Images of thermally sensitive ELP1 (green) and thermally insensitive ELP2 (red) in a solid tumor before, during, and after hyperthermia treatment. The vascular intensities of the ELPs in (A) were balanced to produce a yellow color. (A) 0 min, before heat application. (B) 41.5 °C, after 30 minutes of heat application. The green punctate fluorescence indicates aggregation of ELP1. (C) 37 °C, after 10 minutes of cooling. The absence of punctate fluorescence in (C) as compared to (B) demonstrates the reversibility of ELP1's phase transition. The bar represents 100 μm in all images [29].
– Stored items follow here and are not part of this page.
Definition set_pages (v : P) (s : sched) : sched :=
  mk_sched v (tasks s) (thread_ready_list s) (thread_all_list s) (cur s) (idle_thread s) (main_thread s) (pid_bitmap s) (frames_of s) (semas s) (locks s) (flags s) (total_ticks s) (cr3 s) (esp0 s).
Definition set_tasks (v : gmap Z task_struct) (s : sched) : sched :=
  mk_sched (pages s) v (thread_ready_list s) (thread_all_list s) (cur s) (idle_thread s) (main_thread s) (pid_bitmap s) (frames_of s) (semas s) (locks s) (flags s) (total_ticks s) (cr3 s) (esp0 s).
Definition set_thread_ready_list (v : list Z) (s : sched) : sched :=
  mk_sched (pages s) (tasks s) v (thread_all_list s) (cur s) (idle_thread s) (main_thread s) (pid_bitmap s) (frames_of s) (semas s) (locks s) (flags s) (total_ticks s) (cr3 s) (esp0 s).
Definition set_thread_all_list (v : list Z) (s : sched) : sched :=
  mk_sched (pages s) (tasks s) (thread_ready_list s) v (cur s) (idle_thread s) (main_thread s) (pid_bitmap s) (frames_of s) (semas s) (locks s) (flags s) (total_ticks s) (cr3 s) (esp0 s).
Definition set_cur (v : Z) (s : sched) : sched :=
  mk_sched (pages s) (tasks s) (thread_ready_list s) (thread_all_list s) v (idle_thread s) (main_thread s) (pid_bitmap s) (frames_of s) (semas s) (locks s) (flags s) (total_ticks s) (cr3 s) (esp0 s).
Definition set_main_thread (v : Z) (s : sched) : sched :=
  mk_sched (pages s) (tasks s) (thread_ready_list s) (thread_all_list s) (cur s) (idle_thread s) v (pid_bitmap s) (frames_of s) (semas s) (locks s) (flags s) (total_ticks s) (cr3 s) (esp0 s).
Definition set_pid_bitmap (v : bitmap) (s : sched) : sched :=
  mk_sched (pages s) (tasks s) (thread_ready_list s) (thread_all_list s) (cur s) (idle_thread s) (main_thread s) v (frames_of s) (semas s) (locks s) (flags s) (total_ticks s) (cr3 s) (esp0 s).
Definition set_frames_of (v : gmap Z (list frame)) (s : sched) : sched :=
  mk_sched (pages s) (tasks s) (thread_ready_list s) (thread_all_list s) (cur s) (idle_thread s) (main_thread s) (pid_bitmap s) v (semas s) (locks s) (flags s) (total_ticks s) (cr3 s) (esp0 s).
Definition set_semas (v : gmap Z semaphore) (s : sched) : sched :=
  mk_sched (pages s) (tasks s) (thread_ready_list s) (thread_all_list s) (cur s) (idle_thread s) (main_thread s) (pid_bitmap s) (frames_of s) v (locks s) (flags s) (total_ticks s) (cr3 s) (esp0 s).
Definition set_locks (v : gmap Z lock) (s : sched) : sched :=
  mk_sched (pages s) (tasks s) (thread_ready_list s) (thread_all_list s) (cur s) (idle_thread s) (main_thread s) (pid_bitmap s) (frames_of s) (semas s) v (flags s) (total_ticks s) (cr3 s) (esp0 s).
Definition set_flags (v : Z) (s : sched) : sched :=
  mk_sched (pages s) (tasks s) (thread_ready_list s) (thread_all_list s) (cur s) (idle_thread s) (main_thread s) (pid_bitmap s) (frames_of s) (semas s) (locks s) v (total_ticks s) (cr3 s) (esp0 s).
Definition set_total_ticks (v : Z) (s : sched) : sched :=
  mk_sched (pages s) (tasks s) (thread_ready_list s) (thread_all_list s) (cur s) (idle_thread s) (main_thread s) (pid_bitmap s) (frames_of s) (semas s) (locks s) (flags s) v (cr3 s) (esp0 s).
Definition set_cr3 (v : Z) (s : sched) : sched :=
  mk_sched (pages s) (tasks s) (thread_ready_list s) (thread_all_list s) (cur s) (idle_thread s) (main_thread s) (pid_bitmap s) (frames_of s) (semas s) (locks s) (flags s) (total_ticks s) v (esp0 s).
Definition set_esp0 (v : Z) (s : sched) : sched :=
  mk_sched (pages s) (tasks s) (thread_ready_list s) (thread_all_list s) (cur s) (idle_thread s) (main_thread s) (pid_bitmap s) (frames_of s) (semas s) (locks s) (flags s) (total_ticks s) (cr3 s) v.
(** A waiter queues up on a taken semaphore. *)
Lemma core_wait st fr rdy idle lk sm c l x m old st' fr' :
  core st fr rdy idle lk sm -> lk !! l = Some x -> sm !! sema_of l = Some m -> value m = 0 ->
  st c = Some TASK_RUNNING -> entering l (fr c) -> c <> idle ->
  (forall t, st' t = if decide (t = c) then Some TASK_BLOCKED else st t) ->
  (forall t, fr' t = if decide (t = c) then [KDown (sema_of l) old; KTook l] else fr t) ->
  core st' fr' rdy idle lk (<[sema_of l := mk_sema 0 (q_append (waiters m) c)]> sm) /\ c ∉ waiters m.
Proof.
  intros [C1 C2 C3 C4 C5 C7 C6] Hx Hm Hv Hc He Hidle Hst Hfr.
  assert (fr' c = [KDown (sema_of l) old; KTook l]) as Efc by (by rewrite Hfr, decide_True).
  assert (st' c = Some TASK_BLOCKED) as Esc by (by rewrite Hst, decide_True).
  assert (forall t, t <> c -> st' t = st t /\ fr' t = fr t) as Hoth by (intros t Ht; by rewrite Hst, Hfr, !decide_False).
  assert (forall l', ~ taking l' (fr' c)) as Hnt.
  { intros l' Ht. rewrite Efc in Ht. by apply taking_cases in Ht as [?|[?|(ef & [?|?])]]. }
  destruct (C6 l x Hx) as (m' & Hm' & [H1 H2 H3 H4 H5 H6 H7 H8]). rewrite Hm in Hm'. injection Hm' as <-.
  assert (c ∉ waiters m) as Hcw by (rewrite H3, Hc; by intros [? _]).
  split; [split; try done|done].
  - intros t. rewrite C1, Hst. case_decide; [subst; rewrite Hc|]; done.
  - rewrite Hst. case_decide as E; [|done]. rewrite <- E in Hc. congruence.
  - intros t. destruct (decide (t = c)) as [->|Hne]; [rewrite Efc; apply sh_down|]. by destruct (Hoth t Hne) as [_ ->].
  - by destruct (Hoth idle) as [-> ->].
  - intros t l'. destruct (decide (t = c)) as [->|Hne]; [|destruct (Hoth t Hne) as [_ ->]; apply C7].
    intros [Ht|Hin]; [by apply Hnt in Ht|]. rewrite Efc in Hin. assert (l' = l) as -> by (apply (in_down_inj l' l _ Hin); by exists old).
    by exists x.
  - intros l' x' Hx'. destruct (decide (l' = l)) as [->|Hne].
    + rewrite lookup_insert_eq. eexists. split; [done|]. assert (x' = x) as -> by congruence.
      assert (forall t, taking l (fr' t) <-> taking l (fr t)) as Etk.
      { intros t. destruct (decide (t = c)) as [->|Hne]; [|by destruct (Hoth t Hne) as [_ ->]].
        split; intros Ht; [by apply Hnt in Ht|by apply (entering_not_taking l) in Ht]. }
      split; cbn [value waiters]; try done.
      * by left.
      * unfold q_append. apply NoDup_app. split; [done|]. split; [|apply NoDup_singleton].
        intros t Ht ->%list_elem_of_singleton. done.
      * intros t. unfold q_append. rewrite elem_of_app, list_elem_of_singleton.
        destruct (decide (t = c)) as [->|Hne]; [rewrite Esc, Efc; split; [|by right]; intros _; split; [done|by exists old]|].
        destruct (Hoth t Hne) as [-> ->]. rewrite H3. tauto.
      * intros t t'. rewrite !(owns_ext fr fr' l x Etk). apply H5.
      * rewrite <- Hv at 1. rewrite H6. split; intros (t & Ht); exists t; by apply (owns_ext fr fr' l x Etk).
      * intros t. rewrite Etk. apply H7.
    + rewrite lookup_insert_ne by (intros E; by apply sema_of_inj in E).
      destruct (C6 l' x' Hx') as (m' & Hm' & Hok). exists m'. split; [done|].
      apply (lock_ok_quiet st fr st' fr' l' x' m' c); try done.
      * by apply (entering_not_down l).
      * rewrite Efc. intros Hd. apply Hne. apply (in_down_inj l' l _ Hd). by exists old.
      * split; intros Ht; [by apply Hnt in Ht|by apply (entering_not_taking l) in Ht].
Qed.
(** The contents of [put_int_buffer] before do not matter: all its bytes are
    written. *)
Definition put_int (num : Z) : M vga () :=
  buffer ← liftO (hex_loop 8 (u32 num) 7 (replicate 8 0));
  put_each_num (skip_prefix_0 buffer).

(** ** The text the screen shows *)

(** A cell: character and attribute. *)
Definition cell : Type := Z * Z.
Definition blank : cell := (0x20, 0x07).
Definition row_of (r : list cell) : list cell := r ++ replicate (80 - length r) blank.
Definition cell_bytes (c : cell) : list Z := [c.1; c.2].
Definition video_bytes (cs : list cell) : list Z := concat (cell_bytes <$> cs).

(** A text in rows: a line ends at a line feed, a carriage return or when 80
    cells are full; the last row is the one being written. *)
Definition is_newline (c : Z) : bool := (c =? 0xd) || (c =? 0xa).

Definition lay_char (rows : list (list cell) * list cell) (c : cell) : list (list cell) * list cell :=
  let (above, line) := rows in
  if is_newline c.1 then (above ++ [line], [])
  else if (length line =? 79)%nat then (above ++ [line ++ [c]], [])
  else (above, line ++ [c]).

Definition lay : list (list cell) * list cell -> list cell -> list (list cell) * list cell := foldl lay_char.

(** The last 25 rows, the screen filled up with blank ones. *)
Definition window (rows : list (list cell) * list cell) : list (list cell) :=
  let all := rows.1 ++ [rows.2] in
  let seen := drop (length all - 25) all in
  (row_of <$> seen) ++ replicate (25 - length seen) (row_of []).

Definition cursor_of (rows : list (list cell) * list cell) : Z :=
  80 * Z.of_nat (Nat.min (length rows.1) 24) + Z.of_nat (length rows.2).

(** The display shows the text laid out in [rows]. *)
Record shows (v : vga) (rows : list (list cell) * list cell) : Prop := {
  sh_size : length (video v) = Z.to_nat 0x8000;
  sh_cells : take 4000 (video v) = video_bytes (concat (window rows));
  sh_cursor : 256 * cur_hi v + cur_lo v = cursor_of rows;
  sh_hi : 0 <= cur_hi v < 256;
  sh_lo : 0 <= cur_lo v < 256;
  sh_above : Forall (fun r => (length r <= 80)%nat) rows.1;
  sh_line : (length rows.2 < 80)%nat
}.

(** ** Cells in the memory *)

Lemma video_bytes_length cs : length (video_bytes cs) = (2 * length cs)%nat.
Proof. induction cs as [|c cs IH]; [done|]. change (video_bytes (c :: cs)) with (c.1 :: c.2 :: video_bytes cs). cbn [length]. lia. Qed.
Lemma video_bytes_app a b : video_bytes (a ++ b) = video_bytes a ++ video_bytes b.
Proof. unfold video_bytes. by rewrite fmap_app, concat_app. Qed.

(** The two bytes of a cell. *)
Lemma video_bytes_insert cs k c a rest : (k < length cs)%nat ->
  <[(2 * k + 1)%nat := a]> (<[(2 * k)%nat := c]> (video_bytes cs ++ rest)) = video_bytes (<[k := (c, a)]> cs) ++ rest.
Proof.
  intros Hk. destruct (lookup_lt_is_Some_2 cs k Hk) as [x Hx]. rewrite <- (take_drop_middle cs k x Hx).
  assert (length (take k cs) = k) as Hl by (rewrite length_take; lia).
  rewrite (insert_app_r_alt (take k cs)), Hl, Nat.sub_diag by lia. cbn [list_insert insert].
  rewrite !video_bytes_app, <- !(assoc_L (++)). assert (length (video_bytes (take k cs)) = 2 * k)%nat as Hf by (rewrite video_bytes_length; lia).
  rewrite !(insert_app_r_alt (video_bytes (take k cs))) by lia. rewrite Hf.
  replace (2 * k - 2 * k)%nat with 0%nat by lia. replace (2 * k + 1 - 2 * k)%nat with 1%nat by lia. reflexivity.
Qed.

(** The display with the given cells and cursor. *)
Record grid (v : vga) (cells : list cell) (pos : Z) : Prop := {
  gr_video : exists rest, video v = video_bytes cells ++ rest /\ length rest = Z.to_nat 28768;
  gr_cells : length cells = 2000%nat;
  gr_pos : 256 * cur_hi v + cur_lo v = pos;
  gr_hi : 0 <= cur_hi v < 256;
  gr_lo : 0 <= cur_lo v < 256
}.

Lemma grid_size v cells pos : grid v cells pos -> length (video v) = Z.to_nat 0x8000.
Proof. intros [(rest & E & L) Hc _ _ _]. rewrite E, length_app, video_bytes_length, Hc, L. lia. Qed.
Dreher et al. then proceeded to quantitatively test the hypothesis that the dissolution of the particles upon cooling would result in an increased vascular concentration of ELP1 relative to its aggregated state prior to cessation of hyperthermia, providing an enhanced driving force for diffusion of the thermally sensitive polymer into the extravascular space. This hypothesis was tested by quantifying the distribution of ELPs in the extravascular space over the course of 45 minutes of hyperthermia followed by 15 minutes of normothermia. Mild hyperthermia resulted in a slightly higher rate of extravascular accumulation of the temperature sensitive ELP1 compared with the temperature insensitive ELP2 (Figure 6). However, upon cooling to 37 °C, the rate of extravasation of the thermally sensitive ELP1 rapidly increased, whereas the extravasation rate of the thermally insensitive ELP2 remained constant. After this single 60 minute cycle of hyperthermia and return to normothermia, ELP1 with hyperthermia showed a 1.6-fold increase in extravascular intensity over the thermally insensitive ELP2 with hyperthermia, and a 2.8-fold increase over ELP1 without hyperthermia. These experiments clearly showed that the increased vascular concentration of ELP1 aggregates that adhered to the vessel walls in the tumor during hyperthermia led to a higher rate of transvascular transport upon return to normothermia as the aggregates dissolved, and suggested that multiple cycles of hyperthermia would result in a further increase in tumor accumulation. Circumstantial confirmation of this hypothesis was provided by the observation that ELP1 could be successfully aggregated in the heated tumor vasculature over the course of three cycles of hyperthermia [29].

Figure 6.

Figure 6

Extravascular accumulation of a thermally sensitive ELP with hyperthermia treatment as a function of time. Data were normalized by the initial vascular intensity for each animal and expressed as a percentage of vascular intensity at t = 0 min. The tumor was not heated for the ELP1 normothermia control. The tumor was heated to 41.5 °C for the first 45 min and then cooled to 37 °C for the remaining 15 min for the ELP1 hyperthermia and ELP2 hyperthermia conditions. The data are expressed as mean ± SE. *, P<0.05, Fisher's PLSD for ELP1 with hyperthermia versus ELP2 with hyperthermia [29].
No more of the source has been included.